What it means when you are Down is that you don't know what the fuck you are doing, and you have to pop a Xanax in the middle of the day because you feel like you might drown, and your Mother-in-Law is sitting in your kitchen, waiting for you to make her lunch.
And maybe, if you think about it long enough and let the fear get the best of you, Down is what those women were who threw their kids out of Buick sedans or smothered them with throw pillows because they couldn't handle their own incompetence any longer. Sometimes that kind of Down is almost within your mental grasp and you have to lock yourself in the laundry room for a while.
So I'm doing what Betteanne told me to do, which is to mark a month from now on the calendar with a big black X. When I start to feel Down, I look at that X and know by the time I reach it, I will be less Down. And the month after that. And if you keep doing it your Down isn't so bad any more.
But sometimes the Down is awful, and you cannot for the life of you figure out how to soothe this little thing. This thing that they somehow trusted you to bring home. And yet. There's a winter sky and open arms and music on the radio.
You pick her up, hold her flush against your body, dance, and she makes this funny squeaky sigh, and suddenly it feels like Us Against the World.
And if I were Roy Rodgers,
I'd sure enough be single,
I couldn't bring myself to
Marrying old Dale--
It'd just be me and Trigger
We'd go riding through them movies
We'd buy a boat and on the sea we'd sail
And Miss D. and I dance and sing with Lyle and I imagine that, too, I am on a Pony on my Boat out on the Sea.

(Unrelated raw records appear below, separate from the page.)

(* ===== verification/Sources.v ===== *)
(** The tables a response carries and the sources of each (src/output/sources.rs):
    both output formats take their tables from [output_tables], which gives each
    catalog table with a source, in catalog order, its sources in plan order. *)
From stdpp Require Import base strings list.
From Stdlib Require Import ZArith Lia Sorting.Sorted.
From S2P Require Import Prelude Machine ListLib Errors Arrow Catalog Rows Projection.

#[local] Open Scope nat_scope.

(** [src/src/output/sources.rs:12-18] OutputHeader. *)
Record OutputHeader := { oh_projection : ResolvedProjection; oh_batches : list RecordBatch }.

(** [src/src/output/sources.rs:20-25] OutputSource. *)
Record OutputSource := { os_projection : ResolvedProjection; os_rows : Rows }.

(** [src/src/output/sources.rs:27-33] OutputTable. *)
Record OutputTable := { out_name : string; out_desc : TableDescription; out_sources : list OutputSource }.

(** [IndexMap::get_full]. *)
Fixpoint get_full {A} (l : list (string * A)) (name : string) : option (nat * string * A) :=
  match l with
  | [] => None
  | (key, a) :: l =>
      if decide (key = name) then Some (0, key, a)
      else (fun e : nat * string * A => (S e.1.1, e.1.2, e.2)) <$> get_full l name
  end.

(** [src/src/output/sources.rs:L53-63] output_tables: a source joins the table at its
    position, or opens it. *)
Fixpoint push_source (tables : list (nat * OutputTable)) (position : nat) (key : string) (desc : TableDescription)
    (source : OutputSource) : list (nat * OutputTable) :=
  match tables with
  | [] => [(position, {| out_name := request_name desc key; out_desc := desc; out_sources := [source] |})]
  | (at_, output) :: tables =>
      if decide (at_ = position)
      then (at_, {| out_name := out_name output; out_desc := out_desc output; out_sources := out_sources output ++ [source] |}) :: tables
      else (at_, output) :: push_source tables position key desc source
  end.

Definition output_step (metadata : DatasetDescription) (tables : list (nat * OutputTable)) (source : OutputSource)
    : list (nat * OutputTable) :=
  match get_full (dd_tables metadata) (rp_table (os_projection source)) with
  | Some (position, key, desc) => push_source tables position key desc source
  | None => tables
  end.

(** [src/src/output/sources.rs:35-68] output_tables. *)
Definition output_tables (metadata : DatasetDescription) (sources : list OutputSource) : list OutputTable :=
  snd <$> sort_by (fun a b : nat * OutputTable => a.1 <=? b.1) (fold_left (output_step metadata) sources []).

(** ** What it gives *)

Lemma get_full_spec {A} (l : list (string * A)) name position key a :
  NoDup l.*1 -> get_full l name = Some (position, key, a) <-> key = name /\ l !! position = Some (name, a).
Proof.
  revert position. induction l as [|[n x] l IH]; intros position; cbn; [split; [done|]; intros [_ ?]; done|].
  intros [Hn Hnd]%NoDup_cons. case_decide as E.
  - subst n. split; [intros [= <- <- <-]; done|]. intros [-> Hi]. destruct position as [|i]; cbn in Hi; [by injection Hi as ->|].
    exfalso. apply Hn. apply list_elem_of_fmap. exists (name, a). split; [done|]. by eapply list_elem_of_lookup_2.
  - rewrite fmap_Some. split.
    + intros ([[i k] y] & Hg & [= -> -> ->]). apply IH in Hg as [-> Hi]; done.
    + intros [-> Hi]. destruct position as [|i]; cbn in Hi; [by injection Hi|]. exists (i, name, a). split; [|done]. by apply IH.
Qed.

(** A table's sources, in the order they come. *)
Definition sources_into (sources : list OutputSource) (name : string) : list OutputSource :=
  filter (fun s => rp_table (os_projection s) = name) sources.

(** The response table at a catalog position: none without a source. *)
Definition table_at (sources : list OutputSource) (e : nat * (string * TableDescription)) : option (nat * OutputTable) :=
  match sources_into sources e.2.1 with
  | [] => None
  | ss => Some (e.1, {| out_name := request_name e.2.2 e.2.1; out_desc := e.2.2; out_sources := ss |})
  end.

Lemma sources_into_snoc sources s name :
  sources_into (sources ++ [s]) name = sources_into sources name ++ (if decide (rp_table (os_projection s) = name) then [s] else []).
Proof. unfold sources_into. rewrite filter_app. by cbn; case_decide. Qed.

Lemma elem_of_push_source tables position key desc s i t : NoDup tables.*1 ->
  (i, t) ∈ push_source tables position key desc s <->
  i <> position /\ (i, t) ∈ tables \/
  i = position /\ ((exists o, (i, o) ∈ tables /\ t = {| out_name := out_name o; out_desc := out_desc o; out_sources := out_sources o ++ [s] |}) \/
    position ∉ tables.*1 /\ t = {| out_name := request_name desc key; out_desc := desc; out_sources := [s] |}).
Proof.
  induction tables as [|[j o] tables IH]; cbn.
  - intros _. rewrite list_elem_of_singleton. split.
    + intros [= -> ->]. right. split; [done|]. right. split; [apply not_elem_of_nil|done].
    + intros [[_ []%not_elem_of_nil]|[-> [(o & []%not_elem_of_nil & _)|[_ ->]]]]. done.
  - intros [Hj Hnd]%NoDup_cons. case_decide as E.
    + subst j. rewrite !elem_of_cons. split.
      * intros [[= -> ->]|Hin]; [right; split; [done|]; left; exists o; by rewrite elem_of_cons; auto|].
        destruct (decide (i = position)) as [->|Hne]; [|by left; auto].
        exfalso. apply Hj. apply list_elem_of_fmap. by exists (position, t).
      * intros [[Hne [[= -> ->]|Hin]]|[-> [(o' & Ho & ->)|[Hnot _]]]]; [done|by right| |by exfalso; apply Hnot; left].
        apply elem_of_cons in Ho as [[= ->]|Ho]; [by left|]. exfalso. apply Hj. apply list_elem_of_fmap. by exists (position, o').
    + rewrite elem_of_cons, IH by done. setoid_rewrite elem_of_cons. split.
      * intros [[= -> ->]|[[Hne Hin]|[-> [(o' & Ho & ->)|[Hnot ->]]]]]; [by left; auto|by left; auto|right; split; [done|]; left; eauto|].
        right. split; [done|]. right. split; [|done]. intros [|]; [congruence|done].
      * intros [[Hne [[= -> ->]|Hin]]|[-> [(o' & [[= -> ->]|Ho] & ->)|[Hnot ->]]]]; [by left|right; by left; auto|done|right; right; split; [done|]; left; eauto|].
        right. right. split; [done|]. right. split; [|done]. intros Hin. apply Hnot. by right.
Qed.

Lemma push_source_keys tables position key desc s : NoDup tables.*1 ->
  NoDup (push_source tables position key desc s).*1 /\
  forall i, i ∈ (push_source tables position key desc s).*1 <-> i = position \/ i ∈ tables.*1.
Proof.
  induction tables as [|[j o] tables IH]; cbn; intros Hnd.
  - split; [apply NoDup_singleton|]. intros i. rewrite list_elem_of_singleton. split; [auto|]. intros [|[]%not_elem_of_nil]; done.
  - apply NoDup_cons in Hnd as [Hj Hnd]. case_decide as E; cbn; [subst j; split; [by constructor|]; intros i; rewrite elem_of_cons; tauto|].
    destruct (IH Hnd) as [Hnd' Hk]. split; [constructor; [|done]; rewrite Hk; intros [|]; [congruence|done]|].
    intros i. rewrite !elem_of_cons, Hk. tauto.
Qed.

Section output.
Context (metadata : DatasetDescription) (Hnames : NoDup (dd_tables metadata).*1).

Lemma output_step_spec sources :
  let tables := fold_left (output_step metadata) sources [] in
  NoDup tables.*1 /\ forall i t, (i, t) ∈ tables <-> exists e, dd_tables metadata !! i = Some e /\ table_at sources (i, e) = Some (i, t).
Proof.
  induction sources as [|s sources IH] using rev_ind; cbn zeta.
  { split; [constructor|]. intros i t. split; [by intros []%not_elem_of_nil|]. intros (e & _ & E). done. }
  rewrite fold_left_app. cbn [fold_left]. set (tables := fold_left (output_step metadata) sources []) in *. destruct IH as [Hnd Hin].
  assert (Hkeys : forall i, i ∈ tables.*1 <-> exists e, dd_tables metadata !! i = Some e /\ sources_into sources e.1 <> []).
  { intros i. rewrite list_elem_of_fmap. split.
    - intros ([j t] & -> & Ht). apply Hin in Ht as (e & He & Et). exists e. split; [done|]. unfold table_at in Et. cbn in Et. by destruct (sources_into sources e.1).
    - intros (e & He & Hne). destruct (sources_into sources e.1) as [|x ss] eqn:Es; [done|].
      exists (i, {| out_name := request_name e.2 e.1; out_desc := e.2; out_sources := x :: ss |}). split; [done|]. apply Hin. exists e.
      split; [done|]. unfold table_at; cbn. by rewrite Es. }
  unfold output_step. destruct (get_full (dd_tables metadata) (rp_table (os_projection s))) as [[[position key] desc]|] eqn:Eg.
  - apply (get_full_spec _ _ _ _ _ Hnames) in Eg as [-> Hpos]. split; [by apply push_source_keys|].
    intros i t. rewrite elem_of_push_source by done. rewrite Hin. setoid_rewrite Hin. rewrite Hkeys. unfold table_at; cbn [fst snd].
    setoid_rewrite sources_into_snoc. split.
    + intros [[Hne (e & He & Et)]|[-> [(o & (e & He & Et) & ->)|[Hno ->]]]].
      * exists e. split; [done|]. rewrite decide_False, app_nil_r; [done|]. intros En. apply Hne.
        apply (NoDup_lookup (dd_tables metadata).*1 i position (e.1) Hnames); rewrite list_lookup_fmap; [by rewrite He|by rewrite Hpos, En].
      * rewrite Hpos in He. injection He as <-. cbn in *. exists (rp_table (os_projection s), desc). split; [done|]. cbn. rewrite decide_True by done.
        destruct (sources_into sources (rp_table (os_projection s))); [done|]. injection Et as <-. done.
      * exists (rp_table (os_projection s), desc). split; [done|]. cbn. rewrite decide_True by done.
        destruct (sources_into sources (rp_table (os_projection s))) eqn:Es; [done|]. destruct Hno. exists (rp_table (os_projection s), desc). cbn. by rewrite Es.
    + intros (e & He & Et). destruct (decide (i = position)) as [->|Hne].
      * right. split; [done|]. rewrite Hpos in He. injection He as <-. cbn in Et |- *. rewrite decide_True in Et by done.
        destruct (sources_into sources (rp_table (os_projection s))) as [|x ss] eqn:Es; cbn in Et; injection Et as <-.
        -- right. split; [|done]. intros (e & He & Hne). rewrite Hpos in He. injection He as <-. cbn in Hne. by rewrite Es in Hne.
        -- left. eexists. split; [exists (rp_table (os_projection s), desc); split; [done|]; cbn; by rewrite Es|]. done.
      * left. split; [done|]. exists e. split; [done|]. rewrite decide_False, app_nil_r in Et; [done|]. intros En. apply Hne.
        apply (NoDup_lookup (dd_tables metadata).*1 i position (e.1) Hnames); rewrite list_lookup_fmap; [by rewrite He|by rewrite Hpos, En].
  - split; [done|]. intros i t. rewrite Hin. unfold table_at; cbn [fst snd]. setoid_rewrite sources_into_snoc.
    assert (Hnot : forall e : string * TableDescription, dd_tables metadata !! i = Some e -> rp_table (os_projection s) <> e.1).
    { intros [n d] He En. cbn in En. assert (Hg : get_full (dd_tables metadata) (rp_table (os_projection s)) = Some (i, n, d)); [|congruence].
      apply get_full_spec; [done|]. by rewrite En. }
    split; intros (e & He & Et); exists e; (split; [done|]); [rewrite decide_False, app_nil_r by (by apply Hnot); done|].
    rewrite decide_False, app_nil_r in Et by (by apply Hnot). done.
Qed.

(** The response's tables are those of the catalog with a source, in catalog
    order, each under its request name with exactly its sources in plan order. *)
Theorem output_tables_spec sources :
  output_tables metadata sources = snd <$> omap (table_at sources) (enumerate (dd_tables metadata)).
Proof.
  unfold output_tables. f_equal. destruct (output_step_spec sources) as [Hnd Hin].
  set (tables := fold_left (output_step metadata) sources []) in *.
  set (leb := fun a b : nat * OutputTable => a.1 <=? b.1).
  assert (Hsorted : forall k l, StronglySorted (fun a b => leb a b = true) (omap (table_at sources) (zip (seq k (length l)) l)) /\
    Forall (fun e : nat * OutputTable => k <= e.1) (omap (table_at sources) (zip (seq k (length l)) l))).
  { intros k l. revert k. induction l as [|e l IH]; intros k; cbn; [repeat constructor|]. destruct (IH (S k)) as [Hs Hge].
    assert (Hge' : Forall (fun e : nat * OutputTable => k <= e.1) (omap (table_at sources) (zip (seq (S k) (length l)) l))).
    { eapply Forall_impl; [exact Hge|]. cbn. lia. }
    destruct (table_at sources (k, e)) as [[i t]|] eqn:Et; [|done]. assert (i = k) as ->.
    { unfold table_at in Et. cbn in Et. destruct (sources_into sources e.1); [done|]. by injection Et. }
    split; [|by constructor]. constructor; [done|]. eapply Forall_impl; [exact Hge'|]. intros [j u]. unfold leb; cbn. intros Hle. by apply Nat.leb_le. }
  apply sort_by_unique; unfold leb.
  - intros x y. destruct (Nat.leb_spec x.1 y.1); [by left|]. right. apply Nat.leb_le. lia.
  - intros x y z. rewrite !Nat.leb_le. lia.
  - intros [i t] [j u] Hx Hy H1%Nat.leb_le H2%Nat.leb_le. cbn in *. assert (i = j) as <- by lia. f_equal.
    apply Hin in Hx as (e & He & Et), Hy as (e' & He' & Et'). congruence.
  - apply (Hsorted 0).
  - apply NoDup_Permutation; [|exact (NoDup_fmap_1 fst _ Hnd)|].
    + apply (NoDup_fmap_1 fst). generalize (Hsorted 0 (dd_tables metadata)). fold (enumerate (dd_tables metadata)).
      clear. unfold enumerate. generalize (dd_tables metadata) 0. intros l k _. revert k. induction l as [|e l IH]; intros k; cbn; [constructor|].
      destruct (table_at sources (k, e)) as [[i t]|] eqn:Et; [|apply IH]. assert (i = k) as ->.
      { unfold table_at in Et. cbn in Et. destruct (sources_into sources e.1); [done|]. by injection Et. }
      cbn. constructor; [|apply IH]. intros ([j u] & Hj & Hin)%list_elem_of_fmap. cbn in Hj. subst j.
      apply list_elem_of_omap in Hin as ([j e'] & Hz & Et'). apply elem_of_zip_l in Hz as Hs. apply elem_of_seq in Hs.
      unfold table_at in Et'. cbn in Et'. destruct (sources_into sources e'.1); [done|]. injection Et'. lia.
    + intros [i t]. rewrite Hin, list_elem_of_omap. split.
      * intros ([j e] & Hj & Et). apply elem_of_enumerate in Hj. assert (j = i) as ->; [|by exists e].
        unfold table_at in Et; cbn in Et. destruct (sources_into sources e.1); [done|]. by injection Et.
      * intros (e & He & Et). exists (i, e). split; [by apply elem_of_enumerate|done].
Qed.
End output.

(** Two tables: the second has two sources, the first one, and a third table none. *)
Definition demo_metadata : DatasetDescription := {|
  dd_version := "1"; dd_name := "demo"; dd_aliases := [];
  dd_tables := [("logs"%string, transactions); ("transactions"%string, transactions); ("traces"%string, transactions)];
|}.

Definition demo_source (name : string) : OutputSource := {|
  os_projection := {| rp_table := name; rp_desc := transactions; rp_names := []; rp_fields := []; rp_rendered := []; rp_required := [];
                      rp_weight := {| rw_fixed := 0%Z; rw_columns := [] |}; rp_row_columns := []; rp_size_columns := [] |};
  os_rows := Rows_new [];
|}.

Lemma output_tables_spec_witness :
  let sources := [demo_source "transactions"; demo_source "logs"; demo_source "transactions"] in
  output_tables demo_metadata sources = snd <$> omap (table_at sources) (enumerate (dd_tables demo_metadata)) /\
  length <$> (out_sources <$> output_tables demo_metadata sources) = [1; 2].
Proof.
  intros sources. split; [|vm_compute; reflexivity]. apply output_tables_spec. apply (bool_decide_unpack _). vm_compute. done.
Defined.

*****Author's Note: This is an autobiographical essay on post-partum depression and its effects on the body, brain and psyche of the person afflicted. It is not a diatribe or slander against any of the following: the mentally handicapped, Mother-in-Laws, or unmade lunch. It should be noted that the author of this piece was not in shackles at any point during the post-partum period and the assumption of any appetite for lunch was purely speculation of the author. Mention of unmade lunch was purely a literary tool used to underscore the feelings of desperation and overwhelming helplessness of the author. Any offense given to the mentally handicapped, Mother-in-laws or unmade lunch is unintentional and regretted. In addition, the author would like to note her previously stated appreciation and respect for her own wonderful Mother-in-Law here and here.